The Washington State Court of Appeals has held that prisoners are entitled to credit for all time spent in custody on alleged community custody violations.

On June 30, 2003, Anthony Bakari Louis Bovan was sentenced to 73.5 months in prison and community custody on four robbery charges. The Washington Department of Corrections (DOC) released Bovan to community custody on March 1, 2007, but he violated the conditions of his release three times.

He was arrested for the first violation in January 28, 2008. Bovan remained in custody 13 days before a DOC hearings officer found him guilty of the violation and sanctioned him to time served on February 11, 2008.

On May 4, 2008, Bovan was arrested for his second community custody violation. A hearings officer found him guilty, imposed a 30-day sanction and granted 10 days credit for time served from May 4, 2008 to May 14, 2008.

Bovan was arrested for his third community custody violation on August 6, 2008. He was found guilty on August 18, 2008 and his release was revoked, requiring him to return to prison until his sentence expired. The hearings officer granted 13 days of credit for time served in custody from August 6, 2008 to August 18, 2008. Bovan was denied credit for the 13 days he served on the first violation and the 10 days he served on the second violation.

Bovan filed a personal restraint petition, claiming that he was entitled to credit for “the total amount of time he ... spent in detention awaiting his three disposition hearings” for the community custody violations.

The action was “technically moot” because Bovan was released while the case was still pending. However, the court agreed with the parties that it should address the issue because it was an issue of continuing and substantial interest which was likely to evade judicial review.

The court first determined that the 2002 version of RCW 9.94A.737 applied because that version was in effect at the time of Bovan’s 2003 offenses. Interpreting the plain language of the statute, the court determined that it “requires DOC to give Bovan credit for ‘every’ and ‘all’ time spent awaiting disposition hearings for alleged violations of the terms of community custody.” The failure to grant Bovan credit for time served on the first two violations “was contrary to the plain language of former RCW 9.94A.737(1) (2002),” the court held.

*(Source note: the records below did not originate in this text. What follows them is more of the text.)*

(** * make_27_star_svg: a shallow embedding and its verified properties

    The development follows [src/resources/make_27_star_svg.py]:
    Python strings, binary64 floats, the 2D affine matrix helpers, the
    transform-attribute parser, the ElementTree document and the [main]
    pipeline (locate, centre, delete, stamp). *)

From Stdlib Require Import ZArith NArith QArith Qabs Qround Lia List ListSet String Ascii Bool.
From Stdlib Require Import Reals Qreals Lra Floats.SpecFloat.
Import ListNotations.

Local Open Scope string_scope.
Local Open Scope Z_scope.

(** ** Errors and results

    Every [raise ValueError(...)] site of the source gets a constructor, so
    that the place an exception comes from stays visible. *)

Inductive error : Type :=
| BadNumber (token : string)
      (* float(p): could not convert string to float *)
| InvalidArguments (cmd : string) (got : nat)
      (* "<cmd> expects ... values, got <n>" *)
| UnsupportedCommand (cmd : string)
      (* "Unsupported transform cmd: <cmd>" *)
| NonInvertible
      (* "Non-invertible transform matrix" *)
| MathDomainError
      (* math.cos(x), math.sin(x) at an infinite x: "math domain error" *)
| NotAChild
      (* list.remove(x): x not in list *)
| Diverged.
      (* a [while] loop of the source ran out of the fuel the model gives it *)

Inductive result (A : Type) : Type :=
| Ok (a : A)
| Raise (e : error).
Arguments Ok {A} a.
Arguments Raise {A} e.

Definition bind {A B} (r : result A) (k : A -> result B) : result B :=
  match r with
  | Ok a => k a
  | Raise e => Raise e
  end.

Declare Scope result_scope.
Delimit Scope result_scope with result.
Notation "x <- r ;; k" := (bind r (fun x => k))
  (at level 61, r at next level, right associativity) : result_scope.
Notation "' p <- r ;; k" := (bind r (fun x => let p := x in k))
  (at level 61, p pattern, r at next level, right associativity) : result_scope.
Local Open Scope result_scope.

Fixpoint mapM {A B} (f : A -> result B) (l : list A) : result (list B) :=
  match l with
  | [] => Ok []
  | a :: l' => b <- f a ;; bs <- mapM f l' ;; Ok (b :: bs)
  end.

(** ** Python strings

    A [str] is modelled by [string]; a character is a code point below 256.
    The classes below are the ones the source relies on: [\s] and
    [str.strip] use [str.isspace], [[a-zA-Z]] and [str.lower] act on the
    ASCII letters. *)

Definition code (c : ascii) : nat := nat_of_ascii c.

Definition between (lo hi : nat) (c : ascii) : bool :=
  (Nat.leb lo (code c) && Nat.leb (code c) hi)%bool.

(* str.isspace on code points below 256: \t \n \v \f \r, 0x1c-0x1f, space,
   0x85 and 0xa0. *)
Definition is_space (c : ascii) : bool :=
  (between 9 13 c || between 28 32 c
   || Nat.eqb (code c) 133 || Nat.eqb (code c) 160)%bool.

Definition is_upper (c : ascii) : bool := between 65 90 c.
Definition is_lower (c : ascii) : bool := between 97 122 c.
Definition is_alpha (c : ascii) : bool := (is_upper c || is_lower c)%bool.
Definition is_digit (c : ascii) : bool := between 48 57 c.

Definition lower_char (c : ascii) : ascii :=
  if is_upper c then ascii_of_nat (code c + 32) else c.

Fixpoint lower (s : string) : string :=
  match s with
  | EmptyString => EmptyString
  | String c s' => String (lower_char c) (lower s')
  end.

Fixpoint lstrip (s : string) : string :=
  match s with
  | EmptyString => EmptyString
  | String c s' => if is_space c then lstrip s' else s
  end.

Fixpoint rstrip (s : string) : string :=
  match s with
  | EmptyString => EmptyString
  | String c s' =>
      match rstrip s' with
      | EmptyString => if is_space c then EmptyString else String c EmptyString
      | r => String c r
      end
  end.

Definition strip (s : string) : string := rstrip (lstrip s).

Definition is_empty (s : string) : bool :=
  match s with EmptyString => true | _ => false end.

Fixpoint string_forall (p : ascii -> bool) (s : string) : bool :=
  match s with
  | EmptyString => true
  | String c s' => (p c && string_forall p s')%bool
  end.

(* the longest prefix whose characters satisfy p, and what follows it *)
Fixpoint take_while (p : ascii -> bool) (s : string) : string * string :=
  match s with
  | String c s' =>
      if p c then let '(t, r) := take_while p s' in (String c t, r)
      else (EmptyString, s)
  | EmptyString => (EmptyString, EmptyString)
  end.

Fixpoint repeat_string (c : ascii) (n : nat) : string :=
  match n with
  | O => EmptyString
  | S n' => String c (repeat_string c n')
  end.

(** Decimal digits of a natural number, most significant first: the
    [str(n)] of a non-negative [int]. *)

Definition digit_char (d : N) : ascii := ascii_of_N (48 + d).

Fixpoint digits_fuel (fuel : nat) (n : N) (acc : string) : string :=
  match fuel with
  | O => acc
  | S fuel' =>
      let acc' := String (digit_char (n mod 10)) acc in
      if (n <? 10)%N then acc' else digits_fuel fuel' (n / 10) acc'
  end.

Definition str_of_N (n : N) : string :=
  digits_fuel (S (N.to_nat (N.log2 n))) n EmptyString.

Definition str_of_nat (n : nat) : string := str_of_N (N.of_nat n).

(* f"{i:02d}": at least two digits, padded with zeros on the left. *)
Definition format_02d (i : nat) : string :=
  let s := str_of_nat i in
  if Nat.ltb (String.length s) 2 then repeat_string "0" (2 - String.length s) ++ s
  else s.

(** ** Python floats: IEEE-754 binary64

    A [float] is a [spec_float] of the Standard Library at precision 53 and
    exponent bound 1024; arithmetic is the library's.  Conversions from
    exact values (literals, [float(str)], [int] to [float]) round to the
    nearest double, ties to even. *)

Definition float : Type := spec_float.
Definition prec : Z := 53.
Definition emax : Z := 1024.

Definition fadd : float -> float -> float := SFadd prec emax.
Definition fsub : float -> float -> float := SFsub prec emax.
Definition fmul : float -> float -> float := SFmul prec emax.
Definition fdiv : float -> float -> float := SFdiv prec emax.
Definition fneg : float -> float := SFopp.
Definition fabs : float -> float := SFabs.
Definition flt : float -> float -> bool := SFltb.
Definition feq : float -> float -> bool := SFeqb.

(* (n/d) / 2^e as a fraction of integers *)
Definition scale2 (n d e : Z) : Z * Z :=
  if 0 <=? e then (n, d * 2 ^ e) else (n * 2 ^ (- e), d).

(* (n/d) / 10^p as a fraction of integers *)
Definition scale10 (n d p : Z) : Z * Z :=
  if 0 <=? p then (n, d * 10 ^ p) else (n * 10 ^ (- p), d).

(* the integer nearest to n/d, ties to the even one (n >= 0, d > 0) *)
Definition round_half_even (n d : Z) : Z :=
  let q := n / d in
  match (2 * (n mod d)) ?= d with
  | Lt => q
  | Gt => q + 1
  | Eq => if Z.even q then q else q + 1
  end.

(* floor (log2 (n/d)) for n, d > 0 *)
Definition ilog2_ratio (n d : Z) : Z :=
  let l := Z.log2 n - Z.log2 d in
  let '(n', d') := scale2 n d l in
  if d' <=? n' then l else l - 1.

(* the double nearest to (-1)^s * n/d, for n >= 0 and d > 0 *)
Definition round_binary64 (s : bool) (n d : Z) : float :=
  if n =? 0 then S754_zero s
  else
    let e := Z.max (ilog2_ratio n d - 52) (-1074) in
    let '(n', d') := scale2 n d e in
    let m := round_half_even n' d' in
    let '(m, e) := if m =? 2 ^ 53 then (2 ^ 52, e + 1) else (m, e) in
    match m with
    | Zpos p => if e <=? 971 then S754_finite s p e else S754_infinity s
    | _ => S754_zero s
    end.

Definition float_of_Q (q : Q) : float :=
  round_binary64 (Qnum q <? 0) (Z.abs (Qnum q)) (Zpos (Qden q)).

(* float(i) for an int i *)
Definition float_of_Z (z : Z) : float := round_binary64 (z <? 0) (Z.abs z) 1.

(* the exact value of a finite double; 0 for the others *)
Definition F2Q (x : float) : Q :=
  match x with
  | S754_finite s m e =>
      let '(n, d) := scale2 (Zpos m) 1 (- e) in
      (if s then - n else n) # Z.to_pos d
  | _ => 0%Q
  end.

Definition is_finite (x : float) : bool :=
  match x with
  | S754_finite _ _ _ | S754_zero _ => true
  | _ => false
  end.

Definition is_infinite (x : float) : bool :=
  match x with
  | S754_infinity _ => true
  | _ => false
  end.

(** *** float(str) *)

(* Underscores may only stand between two digits; they are dropped. *)
Fixpoint strip_underscores (prev : ascii) (s : string) : option string :=
  match s with
  | EmptyString => if Ascii.eqb prev "_" then None else Some EmptyString
  | String c s' =>
      if Ascii.eqb c "_" then
        if is_digit prev then strip_underscores c s' else None
      else if (Ascii.eqb prev "_" && negb (is_digit c))%bool then None
      else option_map (String c) (strip_underscores c s')
  end.

(* an optional sign: (negative?, rest) *)
Definition parse_sign (s : string) : bool * string :=
  match s with
  | String "-" r => (true, r)
  | String "+" r => (false, r)
  | _ => (false, s)
  end.

Definition take_digits : string -> string * string := take_while is_digit.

As such, “Bovan was entitled to a total of 23 days credit for time spent awaiting his first two disposition hearings for alleged violations of conditions of release to community custody. That total should have been credited against his remaining sentence following his transfer to a more restrictive confinement status to serve his remaining sentence.”
Deciding the issue on statutory grounds, the court declined to reach Bovan’s ex post facto argument. See: In re PRP of Bovan, 157 Wash.App. 588, 238 P.3d 528 (Wa.Ct.App. 2010).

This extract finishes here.